YOUR ASSIGNMENT: Among the records below, count the lines where "destruct" occurs, and report that total alone.

════════════════

(** C7.  Each read of the clock returns the time advanced by one, so a
    later read of the clock returns a strictly greater timestamp,
    whatever reads of arrays happen in between.  A read of an array,
    and the scope of a computation inside it, whatever their outcome,
    leave the call stack as they found it and never fail the assertion
    that the popped frame is the pushed one.  In a
    session the stack is empty after the reads, every call record is
    complete, and every record started strictly before it ended. *)
Theorem clock_and_stack_discipline :
  (∀ st, time st = (Ok (_time (logger st) + 1), (time st).2) ∧
         _time (logger (time st).2) = _time (logger st) + 1) ∧
  (∀ fuel reads st,
     ∃ t1 t2, (time st).1 = Ok t1 ∧
              (time (run_reads fuel reads (time st).2).2).1 = Ok t2 ∧
              t1 < t2) ∧
  (∀ fuel a i st,
     _call_stack (logger (getitem fuel a i st).2) = _call_stack (logger st) ∧
     (getitem fuel a i st).1 ≠ Raise AssertionError) ∧
  (∀ fuel array_name a i st,
     _call_stack
       (logger (new_context array_name i (compute_value (getitem fuel) a i) st).2)
     = _call_stack (logger st) ∧
     (new_context array_name i (compute_value (getitem fuel) a i) st).1
     ≠ Raise AssertionError) ∧
  (∀ fuel input_values w reads,
     _call_stack (logger (session fuel input_values w reads).2) = [] ∧
     Forall (λ r, ∃ e, CallRecord.end_time r = Some e ∧ CallRecord.start_time r < e)
            (call_log (logger (session fuel input_values w reads).2)) ∧
     times_ok (logger (session fuel input_values w reads).2)).
Proof.
  split; [by intros st |]. split; [| split; [| split]].
  - intros fuel reads st. rewrite !time_run. cbn [fst snd].
    eexists _, _. split; [done |]. split; [done |].
    destruct (framed_run_reads fuel reads (time st).2) as [[_ Ht _ _ _ _] _].
    rewrite time_run in Ht. cbn [snd logger _time] in Ht. lia.
  - intros fuel a i st. destruct (framed_getitem fuel a i st) as [Hf Hne].
    split; [apply Hf | done].
  - intros fuel array_name a i st.
    destruct (framed_new_context array_name i (compute_value (getitem fuel) a i)
                (framed_compute_value _ _ _ (framed_getitem fuel)) st) as [Hf Hne].
    split; [apply Hf | done].
  - intros fuel input_values w reads.
    destruct (session_unfold fuel input_values w reads)
      as (ana & syn & _ & _ & _ & ->).
    set (st0 := mkState _ _).
    destruct (framed_run_reads fuel reads st0) as [[Hs _ Hh _ _ Ht] _].
    assert (Hok : times_ok (logger (run_reads fuel reads st0).2))
      by (apply Ht; constructor).
    split; [by rewrite Hs |]. split; [| done].
    destruct Hh as (K & HK & Hc).
    change (call_heads (logger st0)) with (@nil (string * Z * Z * option Z)) in HK.
    cbn [app] in HK.
    unfold times_ok in Hok. apply Forall_lookup. intros c r Hr.
    assert (Hhd : K !! c = Some (call_head r)).
    { rewrite <- HK. unfold call_heads. by rewrite list_lookup_fmap, Hr. }
    pose proof (Forall_lookup_1 _ _ _ _ Hc Hhd) as [e He]. cbn in He.
    exists e. split; [done |].
    pose proof (Forall_lookup_1 _ _ _ _ Hok Hr) as (_ & H2 & _).
    specialize (H2 e He). lia.
Qed.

════════════════

RESPONSE: 6